Подмена явившегося за взяткой становится неожиданностью для следователя, руководствовавшегося здравым смыслом. Жутковатое впечатление производит брат-мздоимец, который, получив гонорар, говорит сгорбленному церковному служке Дмитрию (Олег Шапко), являющемуся по совместительству ангелом: «Живи спокойно». Кто еще, как не бог, пусть и самозванный, может обращать такие речи к ангелу? Однако, как всем станет ясно впоследствии, эту фразу произносит не Сергей, а Павел. В отличие от брата, он, подобно Гермесу, достиг безразличности к собственной жизни, что дает возможность мимикрировать.
Авель арестован, он не выдает себя, но внезапно появившийся Каин разъясняет ситуацию грубо: «Я – дерьмо последнее, а он – святой». Расставив точки над «i», Сергей вцепляется зубами в лицо Павла, который, как обычно, даже не пытается сопротивляться. Главу горсовета хватают, служка Дмитрий командует: «Держите его, черта». Обратить внимание стоит на последнее слово. Именно Дмитрий, церковный уборщик, начинает наводить порядок в теософской иерархии мира Бонявска.

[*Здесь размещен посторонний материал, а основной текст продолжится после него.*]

(** What a log line looks like on the serial port. *)
Definition logline (txt : list Z) : list Z := str "[INFO] " ++ txt ++ [10].

Definition sent_lines (msgs : list (list Z)) : list Z := concat (logline <$> msgs).

(** The messages of a command that is not a program, and whether it ends the shell. *)
Definition builtin (line : list Z) : option (list (list Z)) :=
  if decide (line = str "help") then
    Some (str <$> ["Available commands:" +:+ nl; "  help  - Show this help" +:+ nl; "  clear - Clear screen" +:+ nl;
      "  test  - Run test program" +:+ nl; "  exit  - Exit shell" +:+ nl +:+ nl])
  else if decide (line = str "clear" ∨ line = str "cls") then Some (replicate 25 (str nl))
  else None.

(** The line that is edited from the keys, and the keys after it. *)
Definition typed (keys line rest : list Z) : Prop := sys_edit BUFFER_SIZE [] keys = Some (line, rest).

(** One of the next [n] lines is [exit]. *)
Fixpoint exits (n : nat) (keys : list Z) : bool :=
  match n with
  | O => false
  | S n => match sys_edit BUFFER_SIZE [] keys with
           | Some (line, rest) => bool_decide (line = str "exit") || exits n rest
           | None => false
           end
  end.

(** The dialogue.  [answer path result out] says what the loader may do about a program: send
    [out] over the serial line and return a result, or enter the program and not come back. *)
Section dialogue.
Context (answer : list Z → option Z → list Z → Prop).

Definition not_found (line : list Z) : list Z := sent_lines [str "Command not found: "; line; str nl].

(** What the shell sends after a line that is neither empty nor [exit], before it asks again. *)
Definition reply (line out : list Z) : Prop :=
  match builtin line with
  | Some msgs => out = sent_lines msgs
  | None => ∃ v log, answer (upper <$> line) (Some v) log ∧ out = log ++ (if v <? 0 then not_found line else [])
  end.

(** A session from the keys that are typed to those that are left, with the bytes sent. *)
Inductive session : list Z → list Z → list Z → Prop :=
| session_empty keys rest rest' out :
    typed keys [] rest → session rest rest' out → session keys rest' (logline (str "FlowOS> ") ++ out)
| session_exit keys rest :
    typed keys (str "exit") rest →
    session keys rest (sent_lines [str "FlowOS> "; str nl; str ("Goodbye!" +:+ nl); str "Process exited"])
| session_reply keys line rest rest' o out :
    typed keys line rest → line ≠ [] → line ≠ str "exit" → reply line o → session rest rest' out →
    session keys rest' (sent_lines [str "FlowOS> "; str nl] ++ o ++ out)
| session_program keys line rest log :
    typed keys line rest → line ≠ [] → line ≠ str "exit" → builtin line = None → answer (upper <$> line) None log →
    session keys rest (sent_lines [str "FlowOS> "; str nl] ++ log).

End dialogue.

Definition shell_literals : list string :=
  [nl +:+ nl +:+ "*** FlowOS Shell ***" +:+ nl; "Type 'help' for available commands" +:+ nl +:+ nl; "FlowOS> "; nl;
   "help"; "clear"; "cls"; "exit"; "Available commands:" +:+ nl; "  help  - Show this help" +:+ nl;
   "  clear - Clear screen" +:+ nl; "  test  - Run test program" +:+ nl; "  exit  - Exit shell" +:+ nl +:+ nl;
   "Goodbye!" +:+ nl; "Command not found: "].
Lemma pmm_alloc_free_pages_witness :
  ∃ s', pmm_alloc_pages 1 pmm_demo = Ret 0x100000 s' ∧
        pmm_free_pages 0x100000 1 s' = Ret tt pmm_demo.
Proof.
  assert (wp (pmm_alloc_pages 1) pmm_demo (λ a _, a = 0x100000)) as H.
  { apply wp_pmm_alloc_pages; [exact wf_pmm_demo|unfold NPAGES; lia|..].
    - intros a s' (Ha & Hn & Hf) _ _ _. specialize (Hf a ltac:(lia)).
      rewrite pmm_demo_view in Hf by (unfold is_page; lia). unfold PAGE_SIZE. lia.
    - intros Hn. exfalso. apply (Hn 256). split_and!; [done|done|].
      intros q Hq. replace q with 256 by lia. by rewrite pmm_demo_view by pmm_lia. }
  destruct (wp_ex _ _ _ H) as (a & s' & E & ->). exists s'. split; [exact E|].
  apply (pmm_alloc_free_pages pmm_demo 1 0x100000 s');
    [exact wf_pmm_demo|unfold NPAGES; lia|exact E|lia].
Defined.

Lemma pmm_init_mmap_witness :
  wp (pmm_init ragged_mmap 0x1F0123 20 (mkMboot 64 640 4096 0 0 0 0 [] 72 0x9000)) pmm_static (λ _ s,
    page_used s 0x200 = true ∧ page_used s 0x201 = false ∧ page_used s 0x202 = false ∧ page_used s 0x203 = true ∧
    page_used s 0xFFFFE = true ∧ page_used s 0xFFFFF = false ∧ page_used s 0x301 = true ∧
    pmm_get_total_pages s = Ret (free_count s) s).
Proof.
  destruct (pmm_init_mmap ragged_mmap 0x1F0123 20 (mkMboot 64 640 4096 0 0 0 0 [] 72 0x9000) 20 pmm_static) as (es & Hm & Hrun);
    [done|done| |done|done|done|done|done|done|].
  { intros a. unfold ragged_mmap, entry_ok, is_u32. destruct (a =? 0x9000); [|destruct (a =? 0x9018)]; cbn; lia. }
  assert (es = [mkEntry 20 0x200800 0x3000 1; mkEntry 20 0xFFFFE800 0x10000 1; mkEntry 20 0x300000 0x5000 2]) as ->.
  { do 3 (apply memory_map_go in Hm as (? & -> & Hm); [|vm_compute; done]).
    apply memory_map_stop in Hm as ->; [done|vm_compute; discriminate]. }
  eapply wp_mono; [exact Hrun|]. intros [] s (_ & _ & Hv & Htot). clear Hrun Hm.
  assert (∀ q, is_page q → page_used s q = false ↔ (q = 0x201 ∨ q = 0x202 ∨ q = 0xFFFFF)) as Hq.
  { intros q Hp. rewrite Hv by done. unfold is_page, NPAGES, offers in *. split.
    - intros [(e & He & Ho) _]. rewrite !elem_of_cons, elem_of_nil in He.
      destruct He as [->|[->|[->|[]]]]; cbn in Ho; lia.
    - intros H. split; [|lia]. assert (q < 0x300 ∨ 0x300 ≤ q) as [H1|H1] by lia.
      + exists (mkEntry 20 0x200800 0x3000 1). split; [by left|cbn; lia].
      + exists (mkEntry 20 0xFFFFE800 0x10000 1). split; [right; by left|cbn; lia]. }
  clear Hv. split_and!; [..|apply Htot].
  1-7: (apply bool_false_ext; rewrite Hq by pmm_lia; first [split; [lia|done]|split; [done|lia]]).
  intros [|[|[|i]]] [|[|[|j]]] e e' Hij He He'; try done; injection He as <-; injection He' as <-; unfold apart; cbn; lia.
Defined.

Lemma pmm_init_without_mmap_witness :
  wp (pmm_init demo_mmap 0x1F0123 8 (demo_mboot 0)) pmm_static (λ _ s,
    pmm_wf s ∧ accounted s ∧
    ∀ q, is_page q → page_used s q = false ↔
      kernel_end_of 0x1F0123 / PAGE_SIZE ≤ q < (4096 +w 1024) *w 1024 / PAGE_SIZE).
Proof.
  apply (pmm_init_without_mmap demo_mmap 0x1F0123 8 (demo_mboot 0) pmm_static); done.
Defined.

Lemma pmm_alloc_pages_too_many_witness : pmm_alloc_pages 0x100001 pmm_full = Undef.
Proof.
  apply (pmm_alloc_pages_too_many pmm_full 0x100001 wf_pmm_full). unfold NPAGES. lia.
Defined.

Оказавшись в ситуации того, кто берет вину на себя, председатель горсовета сходит с ума. Потому в этой сцене Ольга неотрывно смотрит не на мужа, а на него – Каин теперь юродивый.
Название фильма обозначает для зрителя ключевого персонажа, который, формально, не является главным. Братьям Удальцовым, да и следователю уделено намного больше экранного времени, тогда как Ольга находится где-то на одном уровне с Гермесом. Тем не менее именно она играет важнейшую роль: в условиях взаимопроникновения добра и зла безошибочно различать Сергея и Павла может только жена керосинщика. А когда не справляется и она, Петравичусь отделяет одного от другого с помощью металлической расчески.
Несколькими мгновениями раньше, когда разум еще не покинул Сергея, можно было говорить о мотиве его поступка. Жалоба священника на то, что «молитвы не доходят», – это ведь только одна сторона медали. Каин ведь тоже остается без кары. Земляк Канта лишен категорического императива. Продолжать существовать в этой пустоте невозможно, пучина порока засасывает все глубже, впрочем, в отсутствие ориентиров не всегда даже ясно, где дно, а где поверхность. Надежна разве что гравитация, и Сергей со словами «да здравствует марксизм-ленинизм» делает шаг в реку и погибает, лишая, тем самым, смысла все страдания, которые Павел перенес ради него. Однако, пребывая в иллюзии того, что бог здесь он, Каин вынужден и наказать себя самостоятельно.
Павел остался один, потому в финальном монологе он выступает за обе стороны – Каин и Авель едины в одном человеке. Зло повержено, но оно живет в добре, как истина подлецов – в победе. Добро восторжествовало, но оно – вперемежку со злом. Такой конец в виде неразрубаемого гордиева узла в кино встречается в последнее время все чаще, поскольку веры ему куда больше, чем хэппи-эндам или мрачным трагическим развязкам. Но одно дело сейчас, а другое – в 1988 году.
После описанных выше событий выясняется, что Гришу убил дворник. В результате возникает дилемма: произошло ли это по указке Сергея или же по собственной инициативе? Больше ни в чем нельзя быть уверенным, у всего есть оборотная сторона.
Справедливость невозможна. В своем рапорте прокурору республики Петравичус вынужден написать, что «доводы, изложенные в жалобе, не подтвердились. Факты получения взяток не установлены». Благодаря такому заключению мир выглядит чуть лучше, чем он есть на самом деле. Сергей же все равно мертв, а того Каина, что жив в Павле, не отделишь и в клетку не посадишь.
Эволюция личности следователя заслуживает отдельного разговора, поскольку он меняется сильнее других. Эти изменения касаются его отношения к людям и к профессии. В конце фильма он выказывает полное безразличие к криминальным происшествиям. Теперь он не сомневается, что Гермес приходил его убивать, но Петравичус даже не бежит за ним, когда тот крадет у человека последние деньги и документы. В то же самое время, когда Юргис Казимирович видит старика, катающегося на катке с развязанным шнурком, следователь искренне хочет помочь, но не может докричаться, поскольку тот глух. Осознание тотального бессилия – это не обесчеловечивание следователя, это его воцерковление в мире, в котором молитвы тщетны. Как докричаться до адресата молитв, если тебя не слышит даже старик на катке.
Начальник следственного отдела говорил Петравичусу, что «город маленький, все как на ладони», но стоило приехать чужаку, как на этой ладони проявились линии нескольких жизней и переплелись в кружево непреходящей притчи.